Problem to solve:
Once the line containing "ParseBundleSignature (Event.Data (Event_" is found in the records below, return it and each following line exactly, up to and including the line containing "split; [done|]. unfold", and nothing else.

Extracted records:

(** The digest a signature is checked against is one of the prefix digests. *)
Lemma snapshot_digest r r0 p signedHash digest :
  r = with_digests (prefix_digests p) r0 -> Event.Type_ (Event_ r) = TypeBundleSignature ->
  hashBundleSnapshotBeforeRecord r signedHash = Ok digest ->
  (digest = Sha256.sum256 p \/ exists q, p = q ++ [newline] /\ digest = Sha256.sum256 q) /\
  length digest = 32%nat.
Proof.
  intros -> Ht Hd. unfold hashBundleSnapshotBeforeRecord, with_digests in *.
  destruct (String.eqb (Event.Type_ (Event_ r0)) TypeBundleSignature) eqn:E;
    [|rewrite Ht, String.eqb_refl in E; done].
  cbn [sourcePrefixHash sourcePrefixWithoutLFPresent sourcePrefixWithoutLFHash] in Hd.
  destruct (negb _) in Hd; [done|]. destruct (prefix_cases p) as [Hp | (q & Hq & Hp)];
    rewrite Hp in Hd; cbn [fst snd andb] in Hd.
  - injection Hd as <-. split; [by left|apply Sha256.length_sum256].
  - destruct (_ && _) in Hd; injection Hd as <-; (split; [|apply Sha256.length_sum256]);
      [right; by exists q|by left].
Qed.

(** ** Properties *)

Section properties.
Context `{Crypto}.

(** C13: what is signed verifies. If the backend's signatures are accepted by their
    scheme, then after a successful signing of a bundle the written file loads, its
    records are the signed bundle followed by the signature record, the hash chain
    verifies, and the signature verifies against the bytes of the file before it,
    whether or not the signed file ended in a newline. *)
Theorem signed_bundle_verifies env content same s fs path states hexd payload b :
  signToWithSignerLimited env (Some (content, false)) same s MaxBundleSizeBytes fs path =
    (states, Ok (hexd, payload)) ->
  LoadReader (Some (bytes_reader content)) = Ok b ->
  Z.of_nat (length b) < MaxBundleRecords ->
  seq_ok (next_sequence b TypeBundleSignature) = true ->
  Z.of_nat (length payload) <= Z.of_nat (length content) + MaxLineSizeBytes ->
  (forall sg al, s (Sha256.sum256 content) = Some sg -> check_signed sg = Ok al ->
     scheme_accepts al (s_pubKey sg) (Sha256.sum256 content) (s_signature sg) /\
     valid_string (s_keyID sg) = true /\ valid_string (s_backend sg) = true) ->
  valid_string (se_now env) = true -> valid_string (se_now_nano env) = true ->
  exists r, LoadReader (Some (bytes_reader payload)) = Ok (b ++ [r]) /\
    Verify (b ++ [r]) = Ok tt /\ hexd = sha256_hex content /\
    inspectBundleSignature (b ++ [r]) = Some (mkResult true true hexd None).
Proof.
  intros Hsign Hload Hn Hseq Hlen Hback Hnow Hnano.
  apply sign_inv in Hsign as (b0 & sg & al & r & x & Hl & Hv & Hs & Hc & Ha & Hx & -> & Hmax & ->).
  rewrite Hload in Hl. injection Hl as <-.
  destruct (Hback sg al Hs Hc) as (Hacc & Hkid & Hbe).
  apply check_signed_spec in Hc as (Hal & Hsg & Hpk).
  pose proof (append_linked _ _ _ _ _ Ha Hv) as Hv'.
  apply append_inv in Ha as (h & Hr & Hcomp & _).
  remember (append_event _ _ _ _ _) as e eqn:He in Hr, Hcomp.
  apply app_inj_2 in Hr as [_ Hr]; [|done]. injection Hr as ->. rewrite length_payload in Hlen.
  assert (record_ok (mkRecord e h [] [] false) = true) as Hok.
  { apply (signature_record_ok b al (se_now_nano env) (Sha256.sum256 content) (s_pubKey sg)
      (s_signature sg) (s_keyID sg) (s_backend sg) (se_now env) _ x); try done.
    - by destruct Hal as [-> | ->].
    - by apply prev_hash_valid.
    - by apply next_sequence_small.
    - by eapply Compute_valid.
    - destruct (needs_separator content); lia. }
  destruct (reload_line _ Hok) as (l & r' & El & Hpr & Hne & Hll & Hre & Hpa).
  assert (l = x) as ->.
  { unfold encode_record in El. rewrite Hx in El. injection El as El. by apply app_inj_2 in El as [-> _]. }
  pose proof Hre as (d & Hd & Er'). cbn [Event_] in Hd. rewrite He in Hd.
  eexists. split_and!.
  - apply (load_signed content b x r'); try done. by rewrite Er', He.
  - eapply verify_replace_last; [|exact Hre| |exact Hv']; [by rewrite He|].
    unfold record_ok in Hok. by apply andb_true_iff in Hok as [[? _]%andb_true_iff _].
  - done.
  - eapply (signature_verifies b r' content); [exact Hsg|exact Hpk|exact Hal|exact Hacc| |reflexivity|].
    + by rewrite Er', He.
    + rewrite Er'. exact Hd.
Qed.

(** C12: a verified signature is a signature of the file's own bytes. When inspection
    of a loaded bundle reports a verified signature, its latest signature record decodes
    to a signature and key that the named scheme accepts for a digest which is the
    SHA-256 of the exact bytes before that record's line, or of those bytes without
    their final newline. *)
Theorem verified_signature_sound rd limits b res :
  LoadReaderWithLimits (Some rd) limits = Ok b ->
  inspectBundleSignature b = Some res -> Verified res = true ->
  exists i r p l sig sg pub digest,
    latestBundleSignatureIndex b = Z.of_nat i /\ b !! i = Some r /\
    record_lines (r_bytes rd) !! i = Some (p, l) /\
    ParseBundleSignature (Event.Data (Event_ r)) = Ok sig /\
    (digest = Sha256.sum256 p \/ exists q, p = q ++ [newline] /\ digest = Sha256.sum256 q) /\
    hex_decode (B (TrimSpace (BundleHash sig))) = Some digest /\
    Base64.decode (B (TrimSpace (Signature sig))) = Some sg /\
    Base64.decode (B (TrimSpace (PublicKey sig))) = Some pub /\
    scheme_accepts (if String.eqb (Algorithm sig) "" then "ed25519" else Algorithm sig) pub digest sg.
Proof.
  intros Hload Hi Hres. unfold inspectBundleSignature in Hi.
  destruct (latestBundleSignatureIndex b <? 0) eqn:Ei; [done|]. apply Z.ltb_ge in Ei.
  set (i := Z.to_nat (latestBundleSignatureIndex b)) in *.
  destruct (b !! i) as [r|] eqn:Er; [|done]. cbn [mbind option_bind] in Hi. injection Hi as Hi.
  destruct (ParseBundleSignature _) as [sig|] eqn:Ep; [|by subst res].
  destruct (hashBundleSnapshotBeforeRecord r _) as [digest|] eqn:Eh; [|by subst res].
  destruct (VerifyBundleSignature sig digest) as [[]|] eqn:Ev; [|by subst res].
  destruct (load_inv rd limits b Hload) as [HF _].
  destruct (Forall2_lookup_r _ _ _ _ _ HF Er) as ([p l] & Hpl & r0 & _ & Hr).
  destruct (latest_signature_type 0 b) as (j & r1 & Hj & Er1 & Ht); [lia|done|].
  assert (j = i /\ r1 = r) as [-> ->].
  { assert (j = i) as -> by (unfold i, latestBundleSignatureIndex; lia).
    split; [done|]. unfold bundle in *. congruence. }
  destruct (snapshot_digest r r0 p _ _ Hr Ht Eh) as [Hdig Hlen].
  apply VerifyBundleSignature_spec in Ev as [Hhex (sg & pub & H1 & H2 & H3)]; [|done].
  exists i, r, p, l, sig, sg, pub, digest. split_and!; try done.
Qed.
End properties.

(** C39: the output size is exact and never overflows. With every sum and difference
    taken in 64-bit two's complement, the size computed for a raw bundle and an encoded
    record is the length of the bytes then written, the capacity is within the machine
    range and enough for them; and the computation fails, with a resource limit error,
    exactly when the capacity would not fit. *)
Theorem signedPayloadMetrics_exact (raw x : bytes) :
  match signedPayloadMetrics (Z.of_nat (length raw)) (Z.of_nat (length x)) (needs_separator raw) with
  | Ok (outputSize, capacity) =>
      outputSize = Z.of_nat (length (signed_payload raw x)) /\
      outputSize <= capacity <= MaxInt /\ capacity <= outputSize + 1
  | Err e => sign_resource_limit e = true /\
      MaxInt < Z.of_nat (length raw) + Z.of_nat (length x) + 2
  end.
Proof.
  pose proof (metrics_spec raw x) as Hm.
  destruct (signedPayloadMetrics _ _ _) as [[out cap]|e].
  - rewrite length_payload. destruct Hm as (-> & -> & Hle). destruct (needs_separator raw); lia.
  - destruct Hm as [-> Hm]. split; [done|exact Hm].
Qed.

(** ** Witnesses *)

(** A scheme in which a signature is the digest written twice. *)
Definition toy : Crypto := {|
  ed25519_Verify := fun pk d sg => bool_decide (sg = d ++ d);
  ParsePKIXPublicKey := fun _ => None;
  ParseUncompressedPublicKey := fun raw => Some raw;
  ecdsa_VerifyASN1 := fun _ _ _ => false
|}.

Definition toy_signer : signer :=
  LocalSigner_Sign (fun _ d => d ++ d) (take 32) (replicate 64 "k"%char).

Definition toy_env : sign_env :=
  mkSignEnv false None false "2026-01-01T00:00:00Z" "" false (fun _ => false) 0 "b.tmp".

(** The sample bundle without its final newline. *)
Definition unterminated : bytes := Eval vm_compute in removelast sample_raw.

Definition toy_signed : list files * result sign_error (string * bytes) :=
  Eval vm_compute in
    signToWithSignerLimited toy_env (Some (unterminated, false)) true toy_signer MaxBundleSizeBytes ∅ "b".

Definition toy_payload : bytes :=
  Eval vm_compute in match toy_signed.2 with Ok (_, p) => p | Err _ => [] end.

Definition toy_bundle : bundle :=
  Eval vm_compute in match LoadReader (Some (bytes_reader unterminated)) with Ok b => b | Err _ => [] end.

Definition toy_reloaded : bundle :=
  Eval vm_compute in match LoadReader (Some (bytes_reader toy_payload)) with Ok b => b | Err _ => [] end.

Response box:
    ParseBundleSignature (Event.Data (Event_ r)) = Ok sig /\
    (digest = Sha256.sum256 p \/ exists q, p = q ++ [newline] /\ digest = Sha256.sum256 q) /\
    hex_decode (B (TrimSpace (BundleHash sig))) = Some digest /\
    Base64.decode (B (TrimSpace (Signature sig))) = Some sg /\
    Base64.decode (B (TrimSpace (PublicKey sig))) = Some pub /\
    scheme_accepts (if String.eqb (Algorithm sig) "" then "ed25519" else Algorithm sig) pub digest sg.
Proof.
  intros Hload Hi Hres. unfold inspectBundleSignature in Hi.
  destruct (latestBundleSignatureIndex b <? 0) eqn:Ei; [done|]. apply Z.ltb_ge in Ei.
  set (i := Z.to_nat (latestBundleSignatureIndex b)) in *.
  destruct (b !! i) as [r|] eqn:Er; [|done]. cbn [mbind option_bind] in Hi. injection Hi as Hi.
  destruct (ParseBundleSignature _) as [sig|] eqn:Ep; [|by subst res].
  destruct (hashBundleSnapshotBeforeRecord r _) as [digest|] eqn:Eh; [|by subst res].
  destruct (VerifyBundleSignature sig digest) as [[]|] eqn:Ev; [|by subst res].
  destruct (load_inv rd limits b Hload) as [HF _].
  destruct (Forall2_lookup_r _ _ _ _ _ HF Er) as ([p l] & Hpl & r0 & _ & Hr).
  destruct (latest_signature_type 0 b) as (j & r1 & Hj & Er1 & Ht); [lia|done|].
  assert (j = i /\ r1 = r) as [-> ->].
  { assert (j = i) as -> by (unfold i, latestBundleSignatureIndex; lia).
    split; [done|]. unfold bundle in *. congruence. }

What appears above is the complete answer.